Fashion-conscious men put their individual mark on the traditional black tuxedo


November 14, 1993|By Vida Roberts

Monkey suit, a manly, slangy reference to black tie, is definitely a misnomer. Put any man in a monkey suit and he suddenly stands taller, sounds more intelligent and exudes handsome homo sapien charm and wit.

Black-tie dressing does all that, which is why the traditional basic black dinner jacket, white shirt and black tie combination has gone virtually unchanged in this century. Once men got on to a good thing they were not about to tamper with it. Why, in some Baltimore families, Papa's tux is passed on to junior, and with judicious use of mothballs, pressing and alterations, goes the social rounds with yet another generation. And a shiny patina or a discreet tobacco burn never hurt any young man's social ambitions as long as his shirt and manners were immaculate.

But there's change in the social air: Invitations calling for "creative black tie" are raising eyebrows and fashion-consciousness on the gala circuit. This holiday party season, a Frosty the Snowman tie will not be sufficient to establish a man as an original dresser. The right look needs more thought.

The creative dressers among us just shrug -- they've been

bending the rules to suit their own style all along. The rest of the male population will just have to catch up.

Jay Schlossberg-Cohen, Maryland's former film commissioner and now full-time artist, fills his tux fronts with an easy T-shirt from his collection when he steps out, which rounds out to about a dozen times a year.

"The T-shirt becomes the focus of attention," he says. "I look for a T-shirt with a statement, whether it's political, artistic or just plain funny."

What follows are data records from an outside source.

Lemma kairos_value_emits c fam m opts v g rest (j : vjson) : kairos_value c fam m opts v → g ++ tokens v ++ rest = tokens (`j) →
  json_add_value c fam m opts g ⇓ (0, g ++ tokens v, c).
Proof.
  intros Hv E. unfold json_add_value, kairos_value, with_rates in *. eapply (yields_bind _ _ (0, g ++ tokens v, c)); [|done].
  assert (∀ k, tokens v = [k] → (let* r := CHECK (yajl_gen k) ok g in ret (r, c)) ⇓ (0, g ++ tokens v, c)) as Htok.
  { intros k Ek. rewrite Ek in E |- *. eapply yields_bind; [eapply (check_emits _ _ [k] [] (gen_emits k) ok_emits); exact E|done]. }
  assert (∀ x, v = number_json x → (let* r := CHECK (add_number x) ok g in ret (r, c)) ⇓ (0, g ++ tokens v, c)) as Hnum.
  { intros x ->. eapply yields_bind; [by eapply number_emits|done]. }
  destruct (type fam); cbn [bool_decide orb] in *.
  - destruct (match opts with Some o => store_rates o | None => false end) eqn:Eo.
    + destruct Hv as (st & rate & Hr & Ej). cbn. eapply yields_bind; [exact Hr|]. by apply Hnum.
    + destruct Hv as (k & Hm & ->). cbn. rewrite Hm. cbn [as_counter mopt]. rewrite bind_ret. by apply Htok.
  - destruct Hv as (x & Hm & Ej). cbn. rewrite Hm. cbn [Formats.union_gauge]. rewrite bind_ret. by apply Hnum.
  - destruct Hv as (x & Hm & Ej). cbn. rewrite Hm. cbn [Formats.union_gauge]. rewrite bind_ret. by apply Hnum.
  - destruct (match opts with Some o => store_rates o | None => false end) eqn:Eo.
    + destruct Hv as (st & rate & Hr & Ej). cbn. eapply yields_bind; [exact Hr|]. by apply Hnum.
    + subst v. cbn. by apply Htok.
Qed.

Lemma name_emits fam opts nm : fam_name fam = Some nm → nm ≠ [] → no_nul (kairos_name opts nm) →
  emits (add_name fam opts) [t_string (kairos_name opts nm)].
Proof.
  intros Hn Hne Hnn. unfold add_name, kairos_name in *. rewrite Hn. destruct opts as [[sr ttl [p|]]|]; try apply string_emits.
  destruct (pr_extends _ _ (print_appends p) _ (proj1 dynamic_create)) as (b1 & E1 & D1 & T1).
  destruct (pr_extends _ _ (print_appends nm) b1 D1) as (b2 & E2 & D2 & T2).
  rewrite T1, (proj2 dynamic_create) in T2. cbn [app] in T2. assert (p ++ nm ≠ []) as Hpn by (by destruct p).
  intros g rest j E. eapply yields_bind; [exact E1|]. cbv beta. eapply yields_bind; [exact E2|]. cbv beta.
  rewrite (dynamic_c_str b2), T2 by (done || by rewrite T2). by eapply string_emits.
Qed.

Lemma ttl_emits opts : emits (add_ttl opts) (members (ttl_members opts)).
Proof.
  unfold add_ttl, ttl_members. destruct opts as [o|]; [|apply ok_emits]. destruct (ttl_secs o =? 0); [apply ok_emits|].
  apply (check_emits _ _ [_] [_]); [apply string_emits|]. apply (check_emits _ _ [_] []); [apply gen_emits|apply ok_emits].
Qed.

Lemma tags_emits m kv : label m = embed kv → emits (add_tags m) (members (tag_members kv)).
Proof.
  intros Hl. unfold add_tags. rewrite Hl, length_embed. destruct kv as [|p kv]; [apply ok_emits|]. simpl Nat.eqb. cbv iota.
  eapply (emits_eq _ ([_] ++ [_] ++ members (map (λ p, (p.1, j_str p.2)) (p :: kv)) ++ [t_map_close] ++ [])).
  { unfold members, tag_members. cbn [map concat tokens fst snd app]. rewrite !app_nil_r. done. }
  apply check_emits; [apply string_emits|]. apply check_emits; [apply gen_emits|].
  apply check_emits; [apply pairs_emits|]. apply check_emits; [apply gen_emits|apply ok_emits].
Qed.

Lemma kairos_metric_emits c fam opts nm m v g rest (j : vjson) : fam_name fam = Some nm → nm ≠ [] → no_nul (kairos_name opts nm) →
  kairos_metric c fam opts nm m v → g ++ tokens v ++ rest = tokens (`j) → json_add_metric c fam m opts g ⇓ (0, g ++ tokens v, c).
Proof.
  intros Hn Hne Hnn (kv & x & Hl & Hx & ->) E. unfold json_add_metric.
  set (a := [t_map_open] ++ [t_string $"name"] ++ [t_string (kairos_name opts nm)] ++ [t_string $"timestamp"] ++
    [t_integer (i64 (Time.CDTIME_T_TO_MS (time m)))] ++ [t_string $"value"] ++ []).
  set (z := members (ttl_members opts) ++ members (tag_members kv) ++ [t_map_close] ++ []).
  assert (tokens (j_obj ([($"name", j_str (kairos_name opts nm)); ($"timestamp", j_int (i64 (Time.CDTIME_T_TO_MS (time m))));
    ($"value", x)] ++ ttl_members opts ++ tag_members kv)) = a ++ tokens x ++ z) as Htok.
  { unfold a, z, members. cbn [tokens]. rewrite !map_app, !concat_app. cbn [map concat tokens fst snd app].
    rewrite !app_nil_r. by rewrite <-!app_assoc. }
  rewrite Htok in E |- *. rewrite <-!app_assoc in E.
  assert (emits (CHECK (yajl_gen t_map_open) (CHECK (json_add_string (Some $"name")) (CHECK (add_name fam opts) (
    CHECK (json_add_string (Some $"timestamp")) (CHECK (yajl_gen (t_integer (i64 (Time.CDTIME_T_TO_MS (time m))))) (
    CHECK (json_add_string (Some $"value")) ok)))))) a) as Ha.
  { unfold a. repeat (apply check_emits; [first [apply gen_emits|apply string_emits|by apply name_emits]|]). apply ok_emits. }
  assert (emits (CHECK (add_ttl opts) (CHECK (add_tags m) (CHECK (yajl_gen t_map_close) ok))) z) as Hz.
  { unfold z. apply check_emits; [apply ttl_emits|]. apply check_emits; [by apply tags_emits|].
    apply check_emits; [apply gen_emits|apply ok_emits]. }
  eapply yields_bind; [by eapply Ha|]. cbn [negb Z.eqb].
  eapply yields_bind; [eapply (kairos_value_emits _ _ _ _ _ _ (z ++ rest)); [done|by rewrite <-app_assoc]|]. cbn [negb Z.eqb].
  eapply yields_bind; [eapply (Hz _ rest j); by rewrite <-!app_assoc|]. cbv beta iota. by rewrite <-!app_assoc.
Qed.

Lemma kairos_metric_sound d c fam opts nm m v : kairos_metric c fam opts nm m v → sound (S (S d)) v.
Proof.
  intros (kv & x & _ & Hx & ->). cbn [sound]. rewrite !list.Forall_app.
  assert (∀ y, sound (S d) (number_json y)) as Hnum by (intros y; unfold number_json; by destruct (isfinite y) eqn:Ey).
  split_and!.
  - apply Forall_cons_2; [done|]. apply Forall_cons_2; [done|]. apply Forall_cons_2; [|constructor]. cbn [snd]. unfold kairos_value in Hx.
    destruct (type fam), (with_rates opts);
      first [destruct Hx as (? & ? & _ & ->); apply Hnum|destruct Hx as (? & _ & ->); first [apply Hnum|done]|by subst x].
  - unfold ttl_members. repeat case_match; by repeat constructor.
  - destruct kv; [constructor|]. apply Forall_cons_2; [|constructor]. apply strings_sound.
Qed.

Lemma kairos_sound d c fam opts nm ms ks : Forall2 (kairos_metric c fam opts nm) ms ks → sound (S (S (S d))) (j_arr ks).
Proof. intros Hms. cbn [sound]. induction Hms; constructor; [by eapply kairos_metric_sound|done]. Qed.

(** KairosDB: formatting a family with metrics appends one object for each
    to the array in the buffer; but a family without metrics leaves text that
    is no JSON in a buffer that holds elements. *)
Theorem format_kairosdb_spec c buf fam opts nm js ks : dynamic buf → text buf = array_text js →
  fam_name fam = Some nm → nm ≠ [] → no_nul (kairos_name opts nm) → Forall2 (kairos_metric c fam opts nm) (metric fam) ks →
  ∃ b, format_kairosdb_metric_family c buf fam opts ⇓ (0, b, c) ∧
    text b = if decide (js ≠ [] ∧ metric fam = []) then $"[" ++ join (map render js) ++ $",]" else render (j_arr (js ++ ks)).
Proof.
  intros Hb Ht Hn Hne Hnn Hms. destruct (append_array_ok buf js ks Hb Ht) as (b & E & _ & Htx).
  exists b. split; cycle 1.
  { rewrite Htx. apply Forall2_length in Hms. assert (metric fam = [] ↔ ks = []) as Hiff by (by destruct (metric fam), ks).
    do 2 case_decide; naive_solver. }
  assert (∀ ms ks g rest (j : vjson), Forall2 (kairos_metric c fam opts nm) ms ks → g ++ concat (map tokens ks) ++ rest = tokens (`j) →
    kairosdb_metrics c fam ms opts g ⇓ (0, g ++ concat (map tokens ks), c)) as Hloop.
  { clear ks Hms E Htx. intros ms ks g rest j Hms. revert g. induction Hms as [|m k ms ks Hm _ IH]; intros g Eg.
    - cbn [kairosdb_metrics map concat]. by rewrite app_nil_r.
    - cbn [kairosdb_metrics map concat] in *. rewrite <-app_assoc in Eg.
      eapply yields_bind; [by eapply kairos_metric_emits|]. cbn [negb Z.eqb]. rewrite app_assoc. apply IH. by rewrite <-app_assoc. }
  assert (sound max_depth (j_arr ks)) as Hsound by exact (kairos_sound 124 c fam opts nm _ ks Hms).
  set (v := exist _ (j_arr ks) Hsound : vjson).
  unfold format_kairosdb_metric_family. eapply yields_bind; [apply yields_alloc|]. cbn [negb].
  eapply (yields_bind _ _ (0, tokens (j_arr ks), c)).
  - unfold kairosdb_metric_family. eapply yields_bind; [by eapply (gen_emits t_array_open [] _ v)|]. cbn [negb Z.eqb app].
    eapply yields_bind; [by eapply (Hloop _ _ [t_array_open] _ v)|]. cbn [negb Z.eqb].
    eapply yields_bind; [by eapply (check_emits _ _ [t_array_close] [] (gen_emits _) ok_emits ([t_array_open] ++ concat (map tokens ks)) [] v)|].
    cbv beta iota. by rewrite app_nil_r.
  - cbv beta iota. cbn [negb Z.eqb]. rewrite gen_text by done. cbn [negb Z.eqb]. by eapply yields_bind.
Qed.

He loves to tux, inasmuch as he doesn't own a suit.

"I didn't have enough money to shift fashion gears on a black-tie outfit. With a T-shirt, no one looked at my tux. Having 15 or 20 T-shirts for formal wear is a lot more flexible and fun than wearing a $100 shirt and expensive accessories."

He tries to theme the T-shirt to the event, and sometimes it's a challenge.

"For my one-man show two years ago I designed a T-shirt to go with one of my paintings. Everybody wanted the T-shirt but not the painting," he remembers.

"Among the dozens of T-shirts I own, the predominant colors are black or white because they blend in with the black-tie theme," he says. It's his own twist on tradition.

Restaurateur Greg Mason believes in going with the flow of the evening and changing personality along with his half-dozen tuxedos.

"I look for the feeling of the event, the space, my mood and who I'm going with," he says. He sets himself no limits and would be pressed to draw the line on the outrageous. "I don't know what I would consider outrageous -- designer ribbons in my hair? But I have a wide range of accessories, most of them good-luck stuff, rings, belts, pendants. I'll change things on the chains I wear depending on the moon's alignment."

Planning and plodding are not his thing.

"I'll wear pins -- things people have made for me or I'll make my own stuff. I'm not craftsy at all, but I can manage to create an interesting something if I'm in the mood."

At other times he may just pair a nice bowling shirt with a dark jacket. The man has style to spare.

Painter Tom Everhart, who draws inspiration from the world of the Peanuts cartoon kids, takes his fashion cues from grandfatherly styles. "I wear vintage tuxedos from the '40s and also shop for antique studs and ties," he says. He's a tie believer and counts between 300 and 400 bow ties in his collection.

Attorney Barry Wasserman likes to dress in black tie with color. He admits to owning more than one and less than 10 evening suits. But his shirts separate him from the penguin pack.

"I have my shirts custom-done in Mexico. They're hand-painted and may be trimmed with stones, embroidery or leather," he says. His business dealings in the Southwest have given him a taste for the Western idea of formality, which skips the jacket altogether in favor of an original shirt, interesting cowboy boots and a vest.

Looking onstage and creative is as easy as hitting the right key for Nathan Carter, chairman of the fine arts department and director of choral activities at Morgan State University. He says he varies his formal looks to keep his choir from being bored, not that it has ever happened, according to people who know Mr. Carter's sartorial style.

"I may have about 20 variations on formal wear -- short mess jackets, tails, frock coats, vests," he says, adding that he thinks nothing of mixing elements to strike the right creative note. He will add a pin or a pendant as the mood moves him. He has an eclectic collection of accessories that he has picked up all over the world during his travels with Morgan's choir. Turtlenecks or collarless shirts are his favorites. He has been wearing them for years, although fashion experts are just now rediscovering them. Some men just have the knack.